Politik | aus FALTER 20/03 vom 14.05.2003

Am Schluss haben Sie ihn im grauen Haus am Fensterkreuz gefunden. Aufgehängt an seinem Gürtel. Jeremiasz Baranski, der polnische Pate, durfte den Riemen in der Zelle behalten, da er "nicht selbstmordgefährdet" gewesen sei. Dass er ein paar Wochen zuvor Putzmittel getrunken hatte, sei kein Anzeichen für einen Selbstmord gewesen, sagt das Justizministerium. Die Akte Baranski kann geschlossen werden. Da gibt es zwar noch einen sechsseitigen Abschiedsbrief, in dem der mutmaßliche mehrfache Mörder und Schmuggler eine Menge Polizisten mit Korruptionsvorwürfen belastet, doch das sind Peanuts.
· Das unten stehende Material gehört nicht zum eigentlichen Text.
Lemma never_oom : ~ exists a n, alloc_all a n = false.
Proof. by intros (a & n & ?). Qed.

(** One step of a run. *)
Lemma run_step w B o l rs w' r res : exec_all (o :: l) w = Ok (rs, w') -> rs.*1 = r :: res ->
  (exists ret out w1 B1, exec alloc_all no_cb o w = Ok (ret, Some <$> out, w1) /\ reps w1 B1 /\ (does B o ret out B1 \/ fails B o ret out B1 /\ exists a n, alloc_all a n = false)) ->
  exists w1 rs1 out B1, exec_all l w1 = Ok (rs1, w') /\ rs1.*1 = res /\ reps w1 B1 /\ does B o r out B1.
Proof.
  intros E Hr (ret & out & w1 & B1 & E1 & HR & [Hd | [_ []%never_oom]]). cbn [exec_all] in E. rewrite E1 in E. cbn [mbind res_bind] in E.
  destruct (exec_all l w1) as [[rs1 w2] | |] eqn:E2; [| done | done]. cbn [mbind res_bind] in E. injection E as <- <-. injection Hr as -> Hr. by exists w1, rs1, out, B1.
Qed.

Definition sample_bytes : gmap Z (list Z) := {[1 := [7; 7] ++ replicate 20 8; 4 := [9; 10]]}.

Lemma able_add (B : gmap Z (list Z)) b ys xs : Z.of_nat (length xs) <= 1000 -> Z.of_nat (length ys) <= 1000 -> able (<[b := ys]> B) (Add b xs).
Proof. intros H1 H2. exists ys. split; [apply lookup_insert_eq | lia]. Qed.

Lemma sample_reps : reps sample sample_bytes.
Proof.
  assert (G : forall rs w, exec_all sample_ops heap0 = Ok (rs, w) -> rs.*1 = [1; 0; 0; 4; 0; 0] -> reps w sample_bytes).
  { intros rs w E H.
    pose proof (run_step _ _ _ _ _ _ _ _ E H (new_served alloc_all no_cb _ _ heap0_reps)) as (w1 & rs1 & o1 & B1 & E1 & H1 & HR1 & _ & _ & _ & ->).
    pose proof (bytes_added alloc_all no_cb _ _ _ _ HR1 (able_add _ 1 [] (replicate 970 7) ltac:(cbn; lia) ltac:(cbn; lia))) as S1.
    pose proof (run_step _ _ _ _ _ _ _ _ E1 H1 S1) as (w2 & rs2 & o2 & B2 & E2 & H2 & HR2 & y2 & Hy2 & _ & _ & ->).
    rewrite lookup_insert_eq in Hy2. injection Hy2 as <-.
    pose proof (bytes_added alloc_all no_cb _ _ _ _ HR2 (able_add _ 1 ([] ++ replicate 970 7) (replicate 20 8) ltac:(cbn; lia) ltac:(cbn; lia))) as S2.
    pose proof (run_step _ _ _ _ _ _ _ _ E2 H2 S2) as (w3 & rs3 & o3 & B3 & E3 & H3 & HR3 & y3 & Hy3 & _ & _ & ->).
    rewrite lookup_insert_eq in Hy3. injection Hy3 as <-.
    pose proof (run_step _ _ _ _ _ _ _ _ E3 H3 (new_served alloc_all no_cb _ _ HR3)) as (w4 & rs4 & o4 & B4 & E4 & H4 & HR4 & _ & _ & _ & ->).
    pose proof (bytes_added alloc_all no_cb _ _ _ _ HR4 (able_add _ 4 [] [9; 10] ltac:(cbn; lia) ltac:(cbn; lia))) as S4.
    pose proof (run_step _ _ _ _ _ _ _ _ E4 H4 S4) as (w5 & rs5 & o5 & B5 & E5 & H5 & HR5 & y5 & Hy5 & _ & _ & ->).
    rewrite lookup_insert_eq in Hy5. injection Hy5 as <-. rewrite !insert_insert_eq in HR5. rewrite insert_insert_ne in HR5 by done.
    pose proof (drain_done no_cb w5 _ 1 _ 968 HR5 (lookup_insert_eq _ _ _) ltac:(lia)) as (w6 & E6 & HR6).
    cbn [exec_all exec] in E5. rewrite E6 in E5. cbn [mbind res_bind] in E5. injection E5 as <- <-. rewrite insert_insert_eq in HR6. exact HR6. }
  assert (E : exists rs, exec_all sample_ops heap0 = Ok (rs, sample) /\ rs.*1 = [1; 0; 0; 4; 0; 0]); [| destruct E as (rs & E & Hrs); by apply (G rs)].
  eexists. split; [by vm_compute | by vm_compute].
Qed.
Baranskis Fall - über den der Falter ausführlich berichtete - bietet schon jetzt ein Sittenbild, wie der Staat im Kampf gegen das organisierte Verbrechen korrumpiert werden kann. Ein Mafiapate wurde jahrelang von der Polizei als V-Mann bezahlt, gedeckt und schließlich auch noch dann begünstigt, als er unter dem Verdacht stand, ein polnisches Regierungsmitglied ermordet und eine Staatsanwältin verstümmelt zu haben. Er bekam sensible Polizeiinfos und konnte noch im Gefängnis heimlich telefonieren. Drei Beamte wurden zu teilweise empfindlichen Haftstrafen verurteilt. Aufgeklärt, das muss einmal betont werden, hat den Fall Ernst Strassers neue, interne Kontrolltruppe. Wenn die "Säuberung" im Ministerium so aussieht, kann es allen nur recht sein. F. K.